The State is wanting to guarantee a minimum of preventive health measures for all citizens, including the availability of contraception. The bishops are claiming that 'it is a matter of whether religious people and institutions may be forced by the government to provide coverage for contraception or sterilisation, even if it violates their religious beliefs'.
Here in Australia, our taxes and health insurance premiums undoubtedly help to fund abortions, sterilisations, and the provision of contraceptives at more affordable rates. Most Australian Catholics, including most of our bishops, accept that universal health cover includes some remote material cooperation with activities which might not pass muster with the strictest codes of Catholic moral behaviour. We do not lose any sleep over this.
Let's hope the agitation by the US bishops does not lead to a similar campaign here.
If such a campaign were launched in Australia, we would all need to fill in a questionnaire on our tax return and health insurance applications indicating which medical procedures we thought consistent with our consciences informed by Church teaching. The questionnaire in principle could be extended to approval or disapproval of all other taxpayer funded government functions including war and border protection.
We would contribute only to those universally available citizen services of which we morally approved. Very soon, our public square would be toxic too.
Such a proposal would be not only unworkable; it would be wrong. As citizens and taxpayers we are committed to the common good which includes government provision of basic entitlements to all citizens regardless of their religious faith or ability to pay. Living in a pluralistic democratic society, we all need to make compromises.
Indeed it would be wrong for government to force us to cooperate formally in activities of others which we judged morally reprehensible. But we all know that some of our taxes will go towards activities in which we would not engage ourselves or which we think morally questionable.
The US bishops' emphasis on the primacy of conscience is welcome. They observe that 'if we are not free in our conscience and our practice of religion, all other freedoms are fragile', and ask, 'If citizens are not free in their own consciences, how can they be free in relation to others, or to the state?'
But they do not consider the conscience of those in Catholic organisations who think that their employees should have access to preventive health services at affordable rates, provided only that they do not have to be formally involved in the provision of the services.
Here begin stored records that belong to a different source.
(* ===== verification/Memory.v ===== *)
(** * The memory engine

    [crates/wovyr-memory/src]: records and queries, the stores (in memory, in
    files, encrypting), document chunking, ingestion, hybrid retrieval with
    reranking and diversification, compaction and re-embedding.  Scores are
    binary32; the exponential and the logarithm, the tables of Unicode and the
    JSON texts are the libraries'.  A sort by scores is the stable sort where no
    score is NaN (with NaN the library leaves the order open).  A hash map is
    iterated in the order of its keys.  Calls of the operating system succeed;
    every operation reads the clock once, and is given the reading. *)
From stdpp Require Import base tactics list numbers strings gmap sorting.
From Stdlib Require Import Lia ZArith Ascii SpecFloat.
From S2P Require Import Prelude.
From S2P Require Import RustStr.
From S2P Require Import F64.
From S2P Require Import Common.
From S2P Require Import JsonValue.
From S2P Require Import Effect.
From S2P Require Import Resilience.
From S2P Require Import Chat.
From S2P Require Import Gateway.
From S2P Require Import Guardrail.
From S2P Require Import Kms.
Local Open Scope Z_scope.

(** ** [record.rs] *)

Inductive MemoryType := Conversation | WorkflowMemory | Episodic | Semantic.
#[export] Instance MemoryType_eq_dec : EqDecision MemoryType.
Proof. solve_decision. Defined.

Definition DAY_MS : f32 := f32_of_Z 86400000.
Definition half_life (t : MemoryType) : option f32 :=
  match t with
  | Conversation => Some (f32_of_Z 2)
  | WorkflowMemory => Some (f32_of_Z 14)
  | Episodic => Some (f32_of_Z 90)
  | Semantic => None
  end.
Definition half_life_ms (t : MemoryType) : option f32 :=
  match t with
  | Conversation => Some (f32_mul (f32_of_Z 2) DAY_MS)
  | WorkflowMemory => Some (f32_mul (f32_of_Z 14) DAY_MS)
  | Episodic => Some (f32_mul (f32_of_Z 90) DAY_MS)
  | Semantic => None
  end.
(** Namespaces that differ in unsafe characters are one file, and a listing of
    one gives the records of the other. *)
#[local] Instance MemoryRecord_eq_dec : EqDecision MemoryRecord.
Proof.
  assert (EqDecision spec_float) by solve_decision. solve_decision.
Defined.
Lemma files_do_not_keep_namespaces_apart :
  let r := assigned 0 (memory_example "" "acme/secret" "salaries" 1 [] 0) in
  let serde : MemorySerde := {| record_to_string := table_write [r]; record_from_str := table_read [r] |} in
  let '(dir, _) := mem_put r MemoryFiles.new in
  map mr_namespace (match (mem_all (Some "acme secret") dir).2 with Ret l => l | Stop _ => [] end) = ["acme/secret"].
Proof. vm_compute. done. Qed.
(** The file of the empty namespace has no extension: it is neither listed with
    the others nor found by a deletion. *)
Lemma empty_namespace_is_not_listed : MemoryFiles.is_jsonl (MemoryFiles.path "") = false.
Proof. done. Qed.
Lemma action_rule_breaks p f a rule reason : a ∈ actions f → action_rule p a = Some (rule, reason) → breaks p f rule.
Proof.
  destruct a as [[action label] class]. intros Ha. cbn.
  destruct (bool_decide (class = Destructive) && _) eqn:E1.
  { apply andb_true_iff in E1 as [->%bool_decide_eq_true ?%negb_true_iff]. intros [= <- <-]. by eapply destroys. }
  destruct (is_affirmative class && _) eqn:E2.
  { apply andb_true_iff in E2 as [? (? & ? & ?)%existsb_token]. intros [= <- <-]. by eapply affirms_by_backing_out. }
  destruct (negb _ && _) eqn:E3; [|done].
  apply andb_true_iff in E3 as [?%negb_true_iff%bool_decide_eq_false (? & ? & ?)%existsb_token].
  intros [= <- <-]. by eapply hides_destruction.
Qed.
Lemma action_rule_None p action label class : action_rule p (action, label, class) = None →
  (class = Destructive → allow_destructive_actions (pol_rules p) = true) ∧
  (is_affirmative class = true → ∀ t, t ∈ tokens label → t ∉ NEGATIVE_LABEL_TOKENS) ∧
  (class ≠ Destructive → ∀ t, t ∈ tokens label → t ∉ DESTRUCTIVE_LABEL_TOKENS).
Proof.
  cbn. destruct (bool_decide (class = Destructive) && _) eqn:E1; [done|].
  destruct (is_affirmative class && _) eqn:E2; [done|]. destruct (negb _ && _) eqn:E3; [done|]. intros _. split_and!.
  - intros ->. by destruct (allow_destructive_actions (pol_rules p)).
  - intros Ha t Ht Hn. rewrite Ha in E2. cbn [andb] in E2.
    assert (∃ t, t ∈ tokens label ∧ t ∈ NEGATIVE_LABEL_TOKENS) as Hx%existsb_token by eauto. congruence.
  - intros Hc t Ht Hn. rewrite bool_decide_eq_false_2 in E3 by done. cbn [andb negb] in E3.
    assert (∃ t, t ∈ tokens label ∧ t ∈ DESTRUCTIVE_LABEL_TOKENS) as Hx%existsb_token by eauto. congruence.
Qed.

Lemma first_block_breaks p f rule reason : first_block p f = Some (rule, reason) → breaks p f rule.
Proof.
  unfold first_block. pose proof (size_rule_breaks p f) as Hs. destruct (size_rule p f) as [[]|]; [by intros [= <- <-]|].
  destruct (first_violation (media_rule p) _) as [v|] eqn:Em.
  { intros [= ->]. apply first_violation_Some in Em as (n & ? & ?). by eapply media_rule_breaks. }
  destruct (allow_sensitive_input_names (pol_rules p)) eqn:Ep.
  { intros (a & ? & ?)%first_violation_Some. by eapply action_rule_breaks. }
  destruct (first_violation (sensitive_rule p) _) as [v|] eqn:Es.
  { intros [= ->]. apply first_violation_Some in Es as (n & ? & ?). by eapply sensitive_rule_breaks. }
  intros (a & ? & ?)%first_violation_Some. by eapply action_rule_breaks.
Qed.
Lemma first_block_None p f rule : first_block p f = None → ¬ breaks p f rule.
Proof.
  unfold first_block. pose proof (size_rule_breaks p f) as Hs. destruct (size_rule p f) as [[]|]; [done|].
  destruct (first_violation (media_rule p) _) as [v|] eqn:Em; [done|].
  destruct (if allow_sensitive_input_names (pol_rules p) then _ else _) as [v|] eqn:Es; [done|].
  intros Ha [Hb|Hb|url alt Hi Hb|n name label field token Hb Hn Hf Hin Ht Hs'|action label Hb Hd
    |action label class t Hb Hc Ht Hn|action label class t Hb Hc Ht Hn].
  - lia.
  - lia.
  - eapply first_violation_None in Em; [|done]. cbn in Em. apply Hb, media_violation_None. by case_match.
  - rewrite Hb in Es. eapply first_violation_None in Es; [|done]. by eapply sensitive_rule_None.
  - eapply first_violation_None in Ha; [|done]. apply action_rule_None in Ha as (H1 & _ & _). by rewrite H1 in Hd.
  - eapply first_violation_None in Ha; [|done]. apply action_rule_None in Ha as (_ & H1 & _). naive_solver.
  - eapply first_violation_None in Ha; [|done]. apply action_rule_None in Ha as (_ & _ & H1). naive_solver.
Qed.

Lemma broken_is_blocked p f rule : breaks p f rule → ∃ rule reason, evaluate p f = Ret (Block rule reason).
Proof.
  intros Hb. unfold evaluate. destruct (first_block p f) as [[]|] eqn:E; [eauto|]. by destruct (first_block_None p f rule E).
Qed.
Lemma hosted_floor_allows f : hosted_floor f = Allow ↔ ∀ n, n ∈ nodes f → is_control n = false.
Proof.
  unfold hosted_floor, is_interactive. destruct (existsb is_control (nodes f)) eqn:E.
  - apply existsb_elem in E as (n & Hn & Hc). split; [done|]. intros Hall. by rewrite Hall in Hc.
  - split; [|done]. intros _ n Hn. destruct (is_control n) eqn:Ec; [|done].
    assert (existsb is_control (nodes f) = true); [apply existsb_elem; eauto|congruence].
Qed.

(** C17: The guard refuses exactly what its rules forbid.  A frame that breaks a
    rule of the policy - too many nodes or levels, an image that is not of an
    allowed origin, an input that is named like a secret, a destructive action
    or one whose label belies its class - is blocked under a rule it breaks, and
    a frame that breaks none is not; and where no policy is configured, exactly
    the frames without a control pass. *)
Theorem verdicts_follow_the_rules (p : UiPolicy) (f : UiFrame) :
  (∀ rule reason, evaluate p f = Ret (Block rule reason) → breaks p f rule) ∧
  ((∃ rule, breaks p f rule) → ∃ rule reason, evaluate p f = Ret (Block rule reason)) ∧
  (hosted_floor f = Allow ↔ ∀ n, n ∈ nodes f → is_control n = false).
Proof.
  split_and!; [|intros [rule Hb]; by eapply broken_is_blocked|apply hosted_floor_allows].
  intros rule reason. unfold evaluate. destruct (first_block p f) as [[]|] eqn:E.
  { intros [= <- <-]. by eapply first_block_breaks. }
  destruct (redact_text_patterns _); [done|]. destruct (redact_node _ _) as [[r []]|]; done.
Qed.

(** *** Redaction *)

(** A node without the texts it displays. *)
Fixpoint skeleton (n : UiNode) : UiNode :=
  match n with
  | Column l => Column (map skeleton l)
  | Row l => Row (map skeleton l)
  | Card title l => Card title (map skeleton l)
  | Text _ style => Text "" style
  | Badge _ tone => Badge "" tone
  | KeyValue entries => KeyValue (map (λ e, {| kv_key := kv_key e; kv_value := "" |}) entries)
  | n => n
  end.

Lemma concat_collect_skeleton l : Forall (λ n, collect_nodes (skeleton n) = map skeleton (collect_nodes n)) l →
  concat (map collect_nodes (map skeleton l)) = map skeleton (concat (map collect_nodes l)).
Proof. induction 1 as [|n l Hn _ IH]; [done|]. cbn. by rewrite map_app, Hn, IH. Qed.
Lemma collect_nodes_skeleton n : collect_nodes (skeleton n) = map skeleton (collect_nodes n).
Proof.
  induction n as [n IH] using UiNode_tree_ind. apply concat_collect_skeleton in IH.
  destruct n; cbn in *; by rewrite ?IH.
Qed.
Lemma depth_of_skeleton n : depth_of (skeleton n) = depth_of n.
Proof.
  induction n as [n IH] using UiNode_tree_ind.
  assert (map depth_of (map skeleton (children_of n)) = map depth_of (children_of n)) as Hm.
  { rewrite map_map. by apply map_ext_Forall. }
  destruct n; cbn in *; by rewrite ?Hm.
Qed.

(** Walks that do not read the displayed texts see the same. *)
Lemma nodes_skeleton f f' : skeleton (root f') = skeleton (root f) → map skeleton (nodes f') = map skeleton (nodes f).
Proof. intros Hs. unfold nodes. by rewrite <-!collect_nodes_skeleton, Hs. Qed.
Lemma omap_skeleton {B} (g : UiNode → option B) l : (∀ n, g (skeleton n) = g n) → omap g (map skeleton l) = omap g l.
Proof. intros Hg. induction l as [|n l IH]; [done|]. cbn. by rewrite Hg, IH. Qed.
Lemma find_skeleton (g : UiNode → bool) l : (∀ n, g (skeleton n) = g n) → (∀ n, g n = true → skeleton n = n) →
  find g (map skeleton l) = find g l.
Proof. intros Hg Hn. induction l as [|n l IH]; [done|]. cbn. rewrite Hg. destruct (g n) eqn:E; [by rewrite Hn|done]. Qed.
Lemma check_required_skeleton d l : check_required d (map skeleton l) = check_required d l.
Proof. induction l as [|n l IH]; [done|]. cbn [map check_required]. rewrite IH. by destruct n. Qed.

Lemma same_decisions f f' d : skeleton (root f') = skeleton (root f) → validate_decision f' d = validate_decision f d.
Proof.
  intros Hs%nodes_skeleton. unfold validate_decision, declared.
  assert (actions f' = actions f) as ->.
  { unfold actions. rewrite <-(omap_skeleton button_of (nodes f')), <-(omap_skeleton button_of (nodes f)), Hs; [done|by intros []..]. }
  assert (∀ name, find_input f' name = find_input f name) as Hfind.
  { intros name. unfold find_input. rewrite <-(find_skeleton _ (nodes f')), <-(find_skeleton _ (nodes f)), Hs; [done|by intros []..]. }
  assert (∀ l, check_values f' l = check_values f l) as Hvals.
  { intros l. induction l as [|[name v] l IH]; [done|]. cbn. by rewrite Hfind, IH. }
  by rewrite Hvals, <-(check_required_skeleton d (nodes f')), <-(check_required_skeleton d (nodes f)), Hs.
Qed.

Section redaction.
Context (patterns : list string).

Fixpoint redact_all (l : list UiNode) : outcome (list UiNode * bool) :=
  match l with
  | [] => Ret ([], false)
  | child :: l =>
    '(child, hit) ← redact_node patterns child;
    '(l, hits) ← redact_all l;
    Ret (child :: l, hit || hits)
  end.
Lemma redact_layout l :
  redact_node patterns (Column l) = ('(l, hit) ← redact_all l; Ret (Column l, hit)) ∧
  redact_node patterns (Row l) = ('(l, hit) ← redact_all l; Ret (Row l, hit)) ∧
  ∀ title, redact_node patterns (Card title l) = ('(l, hit) ← redact_all l; Ret (Card title l, hit)).
Proof. done. Qed.

Lemma outcome_bind_Ret {A B} (m : outcome A) (k : A → outcome B) b :
  m ≫= k = Ret b ↔ ∃ a, m = Ret a ∧ k a = Ret b.
Proof. destruct m; cbn; naive_solver. Qed.
(** The oldest go first. *)
Fixpoint evict (max_entries : Z) (order : list string) (entries : gmap string DecidedOutcome)
    : list string * gmap string DecidedOutcome :=
  match order with
  | oldest :: rest =>
    if Z.ltb max_entries (Z.of_nat (length order)) then evict max_entries rest (delete oldest entries)
    else (order, entries)
  | [] => ([], entries)
  end.
Definition record (outcome : DecidedOutcome) (s : t) : t :=
  let order := match entries s !! do_frame_id outcome with
               | None => order s ++ [do_frame_id outcome]
               | Some _ => order s
               end in
  let '(order, entries) := evict (max_entries s) order (<[do_frame_id outcome := outcome]> (entries s)) in
  {| entries := entries; order := order; max_entries := max_entries s |}.
Definition get (frame_id : string) (s : t) : option DecidedOutcome := entries s !! frame_id.
End DecidedOutcomeStore.

(** ** The runtime *)

Inductive PolicySource := Unrestricted | Floor | ByPolicy (p : UiPolicy).

(** What the directory holds under a file name: a text, or a file that cannot be
    read. *)
Abbreviation PolicyDir := (gmap string (string + string)) (only parsing).
Lemma served_packages_were_admitted_witness :
  download "acme/tool" None (curated lenient (state_after releases)) = Ok "tool 1" ∧
  (∃ c' categories channel p m, (c', Publish "tool 1" categories channel) ∈ by_anyone releases ∧ admitted c' "tool 1" p m
     ∧ qualified_id m = "acme/tool" ∧ (∀ v, None = Some v → md_version (metadata m) = v)) ∧
  (∃ rec, listings (state_after releases) !! "acme/tool" = Some rec
     ∧ served_listing (cu_policy lenient) "acme/tool" rec).
Proof.
  assert (download "acme/tool" None (curated lenient (state_after releases)) = Ok "tool 1") as Hd by (vm_compute; reflexivity).
  split; [exact Hd|]. exact (served_packages_were_admitted (by_anyone releases) lenient "acme/tool" None "tool 1" Hd).
Defined.

Definition dev_tools : SearchQuery := {| q_text := "TOOL"; q_category := Some "dev"; q_capability := Some KTool |}.
Lemma search_shows_what_can_be_fetched_witness :
  map li_id (match search dev_tools (curated lenient (state_after releases)) with Ok l => l | Err _ => [] end) = ["acme/tool"] ∧
  ∃ recs, search dev_tools (curated lenient (state_after releases)) = Ok (map to_listing recs) ∧ NoDup (map lr_id recs).
Proof.
  split; [vm_compute; reflexivity|].
  destruct (search_shows_what_can_be_fetched (by_anyone releases) lenient dev_tools) as (recs & Hs & _ & Hn & _).
  exists recs. by split.
Defined.

Lemma moderation_is_final_witness :
  ∃ rec, listings (state_after takedown) !! "acme/tool" = Some rec ∧ lr_delisted rec = true ∧
  ∀ after wanted bytes, download "acme/tool" wanted (curated lenient (registry_run after (state_after takedown))) ≠ Ok bytes.
Proof.
  destruct (listings (state_after takedown) !! "acme/tool") as [rec|] eqn:E; [|vm_compute in E; discriminate].
  exists rec. split; [reflexivity|].
  assert (lr_delisted <$> listings (state_after takedown) !! "acme/tool" = Some true) as Hd by (vm_compute; reflexivity).
  rewrite E in Hd. injection Hd as Hd. split; [exact Hd|].
  intros after. destruct (moderation_is_final (by_anyone takedown) after lenient "acme/tool" rec E) as [_ Hfinal].
  apply (Hfinal Hd).
Defined.

Lemma gated_packages_are_intact_witness :
  ∃ p m, admitted gated "tool 1" p m ∧
    ∀ b comp, sbom m = Some b → comp ∈ components b → sc_component comp ∉ ["left-pad"].
Proof.
  destruct (publish "tool 1" [] None (curated gated RegistryState_default)) as [r [o|st]] eqn:E;
    [|apply (f_equal (λ x, match x.2 with Ret _ => true | Stop _ => false end)) in E; vm_compute in E; discriminate].
  apply publish_ok in E as (p & m & s' & Hp & _). exists p, m. split; [exact Hp|].
  destruct (gated_packages_are_intact gated "tool 1" p m SevWarning Hp eq_refl) as (_ & Hsbom & _).
  intros b comp Hb Hc. apply (Hsbom b comp Hb Hc).
Defined.

Lemma feed_index_is_a_scan_witness :
  ∃ feed entries, from_osv_json "[…]" = Ok feed ∧
    advisories_for "serde" "6" feed =
    List.filter (λ adv, existsb (affects "serde" "6" (parse_lenient "6")) (adv_affected adv)) (map advisory_of entries)
    ∧ length (advisories_for "serde" "6" feed) = 1%nat.
Proof.
  destruct (from_osv_json "[…]") as [feed|e] eqn:E; [|vm_compute in E; discriminate].
  destruct (feed_index_is_a_scan "[…]" feed "serde" "6" E) as (entries & _ & _ & Hf). exists feed, entries.
  split; [reflexivity|]. split; [exact Hf|]. vm_compute in E. injection E as <-. vm_compute. reflexivity.
Defined.
(* ===== verification/MarketRoutes.v ===== *)
(** * The plugin and marketplace routes

    [crates/wovyr-server/src/plugins.rs] and [marketplace.rs]: the lifecycle of
    the node's plugins and the hosted registry, over files that are read anew by
    every request.  The texts of the files, base64 and hexadecimal digits are
    the libraries'; the calls of the operating system that write, and the locks,
    succeed. *)
From stdpp Require Import base tactics list numbers strings gmap sorting.
From Stdlib Require Import Lia ZArith Ascii SpecFloat.
From S2P Require Import Prelude.
From S2P Require Import RustStr.
From S2P Require Import F64.
From S2P Require Import Common.
From S2P Require Import JsonValue.
From S2P Require Import Effect.
From S2P Require Import AuditLog.
From S2P Require Import AuditInv.
From S2P Require Import Events.
From S2P Require Import EventsInv.
From S2P Require Import Tenancy.
From S2P Require Import Http.
From S2P Require Import TenantRoutes.
From S2P Require Import TenantRoutesInv.
From S2P Require Import Manifest.
From S2P Require Import ToolRegistry.
From S2P Require Import Keyless.
From S2P Require Import Resolve.
From S2P Require Import PluginEngine.
From S2P Require Import PluginInv.
From S2P Require Import Market.
From S2P Require Import MarketInv.
Local Open Scope Z_scope.

(** ** The files of a node *)

(** What is under a path: nothing, an error of reading it, or its bytes. *)
Abbreviation OsFile := (option (string + string)) (only parsing).
Record NodeFiles := {
  trust_json : OsFile; keyless_json : OsFile; catalog_json : OsFile; policy_json : OsFile; osv_json : OsFile;
  registry_file : FileRegistryStore; staged : gmap string string }.

(** [serde_json] at the types of the files. *)
Class NodeSerde := {
  trust_of_bytes : string → string + TrustStore;
  trust_to_bytes : TrustStore → string + string;
  keyless_of_bytes : string → string + (KeylessRoot * IdentityPolicy);
  catalog_of_bytes : string → string + list InstalledPlugin;
  catalog_to_bytes : list InstalledPlugin → string + string;
  policy_of_bytes : string → string + RegistryPolicy }.

(** The base64 and hex crates. *)
Class Encodings := {
  base64_bytes : string → option string;
  base64_text : string → string;
  hex_bytes : string → option string }.

Definition internal_error (msg : string) : ApiError := ApiError_new 500 "internal_error" msg.

(** A file of JSON: its value, or the one for a file that is not there. *)
Definition read_file {A} (of_bytes : string → string + A) (absent : A) (corrupt : string) (f : OsFile) : ApiError + A :=
  match f with
  | Some (inr bytes) =>
    match of_bytes bytes with
    | inr a => inr a
    | inl e => inl (internal_error (corrupt +:+ (": " +:+ e)))
    end
  | None => inr absent
  | Some (inl e) => inl (internal_error e)
  end.

(** ** The JSON of the resources *)

Definition kind_str (k : CapabilityKind) : string :=
  match k with
  | KTool => "tool" | KProvider => "provider" | KMemoryBackend => "memory_backend" | KPolicy => "policy"
  | KWorkflowActivity => "workflow_activity"
  end.
Definition parse_capability (s : string) : option CapabilityKind :=
  if String.eqb s "tool" then Some KTool
  else if String.eqb s "provider" then Some KProvider
  else if String.eqb s "memory_backend" then Some KMemoryBackend
  else if String.eqb s "policy" then Some KPolicy
  else if String.eqb s "workflow_activity" then Some KWorkflowActivity
  else None.
Definition strings_json (l : list string) : Value := Array (map Str l).

Definition plugin_json (p : InstalledPlugin) : Value :=
  let m := manifest p in
  Object [("id", Str (qualified_id m)); ("name", Str (md_name (metadata m))); ("version", Str (md_version (metadata m)));
          ("publisher", Str (md_publisher (metadata m))); ("description", Str (md_description (metadata m)));
          ("state", Str match state p with Disabled => "disabled" | Enabled => "enabled" end);
          ("permissions", strings_json (permissions m)); ("granted", strings_json (granted_permissions p));
          ("capabilities", Array (map (λ c, Object [("kind", Str (kind_str (cap_kind c))); ("id", Str (cap_id c))]) (capabilities m)));
          ("platform_api", Str (platform_api_range (compatibility m)))].

Definition severity_json (s : Severity) : Value :=
  Str match s with SevInfo => "info" | SevWarning => "warning" | SevCritical => "critical" end.
Definition scan_json (r : ScanReport) : Value :=
  Object [("findings", Array (map (λ f, Object [("code", Str (fd_code f)); ("severity", severity_json (fd_severity f));
                                                ("message", Str (fd_message f))]) (findings r)))].
Definition risk_json (r : PermissionRisk) : Value :=
  Str match r with RiskLow => "low" | RiskMedium => "medium" | RiskHigh => "high" end.
Definition review_json (s : ReviewStatus) : Value :=
  match s with
  | Unreviewed => Object [("state", Str "unreviewed")]
  | Pending v => Object [("state", Str "pending"); ("version", Str v)]
  | Approved r v => Object [("state", Str "approved"); ("reviewer", Str r); ("version", Str v)]
  | Rejected r v why => Object [("state", Str "rejected"); ("reviewer", Str r); ("version", Str v); ("reason", Str why)]
  end.
Definition listing_json (l : Listing) : Value :=
  Object [("id", Str (li_id l)); ("publisher", Str (li_publisher l)); ("name", Str (li_name l));
          ("description", Str (li_description l)); ("categories", strings_json (li_categories l));
          ("capabilities", Array (map (λ k, Str (kind_str k)) (li_capabilities l)));
          ("permissions", strings_json (li_permissions l)); ("risk", risk_json (li_risk l));
          ("scan_severity", match li_scan_severity l with Some s => severity_json s | None => Null end);
          ("scan_findings", json_u64 (li_scan_findings l)); ("versions", strings_json (li_versions l));
          ("channels", Object (map (λ kv, (kv.1, Str kv.2)) (btree_iter (li_channels l))));
          ("rating", match x ← li_rating l; number_from_f64 x with Some n => Num n | None => Null end);
          ("reviews", json_u64 (li_reviews l)); ("installs", json_u64 (li_installs l));
          ("verified", Bool (li_verified l)); ("review", review_json (li_review l))].
Definition report_json (r : AbuseReport) : Value :=
  Object [("id", json_u64 (ar_id r)); ("reporter", Str (ar_reporter r)); ("reason", Str (ar_reason r));
          ("status", match ar_status r with
                     | ReportOpen => Object [("state", Str "open")]
                     | ReportResolved m d => Object [("state", Str "resolved"); ("moderator", Str m); ("delisted", Bool d)]
                     | ReportDismissed m why => Object [("state", Str "dismissed"); ("moderator", Str m); ("reason", Str why)]
                     end)].
Definition component_json (c : SbomComponent) : Value :=
  Object ([("name", Str (sc_component c)); ("version", Str (sc_version c))]
          ++ if is_empty (sc_license c) then [] else [("license", Str (sc_license c))]).
Definition sbom_json (b : option Sbom) : Value :=
  match b with Some b => Object [("components", Array (map component_json (components b)))] | None => Null end.
Definition provenance_json (p : option Provenance) : Value :=
  match p with
  | Some p => Object [("builder", Str (builder p)); ("source", Str (source p)); ("built_at", Str (built_at p))]
  | None => Null
  end.

(** ** The state of the routes *)

Record MarketState (T K W : Type) := { ms_app : AppState T K W; ms_files : NodeFiles }.
Arguments ms_app {T K W} _.
Arguments ms_files {T K W} _.
Arguments Build_MarketState {T K W} _ _.
(** * bioimageit-omero: the OMERO metadata service

    A shallow embedding of [bioimageit_omero/data_omero.py]: the provenance
    document codec ([_write_run], [_parse_run], the origin block of
    [update_processed_data] and [get_processed_data]), the run-document naming
    loop of [create_run], the key-value merge of [get_raw_data], the format
    gate of [import_data] and the service builder.

    Python values are modelled by [pyval], exceptions by [exn], the local
    workspace by a finite map from paths to file contents and the OMERO server
    by the record [omero]. *)

From Stdlib Require Import ZArith String Ascii List.
From stdpp Require Import base option list strings gmap fin_maps pretty.

Local Open Scope string_scope.
Local Open Scope list_scope.
Local Open Scope Z_scope.

(** ** Python values

    The values that [json.dump] writes and [json.load] reads back unchanged:
    [None], booleans, integers, strings, lists and dictionaries with string
    keys.  A dictionary keeps its insertion order.  Floats and tuples, which
    a dump and a load may change, are left out. *)

#[warnings="-register-all"] Inductive pyval : Type :=
| PNone
| PBool (b : bool)
| PInt (z : Z)
| PStr (s : string)
| PList (l : list pyval)
| PDict (d : list (string * pyval)).

(** ** Exceptions *)

Inductive exn : Type :=
| KeyError (key : string)
| TypeError
| AttributeError
| OSError
| JSONDecodeError
| DataServiceError (msg : string).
There is a risk that the US bishops are escalating a campaign of civil disobedience in the name of conscience when they are not willing to allow members of their own church to act according to a rightly formed and informed conscience on matters relating not to their own faith and morals but to civil entitlements of others in a pluralistic democratic society.
To invoke conscience against Obama while imposing an iron Vatican will on all Church organisations does raise questions, and not just with the secularists in the public square.
Two years ago when warning of threats to religious freedom in the US, Cardinal Francis George of Chicago, one of the intellectual leaders of the US bishops, said: 'I expect to die in bed, my successor will die in prison and his successor will die a martyr in the public square.'
Thankfully none of our bishops has had cause to sound so shrill here in Australia. Let's hope we can keep our public square less toxic and more accommodating than the American one.
Fr Frank Brennan SJ is professor of law at the Public Policy Institute, Australian Catholic University and adjunct professor at the College of Law and the National Centre for Indigenous Studies, Australian National University.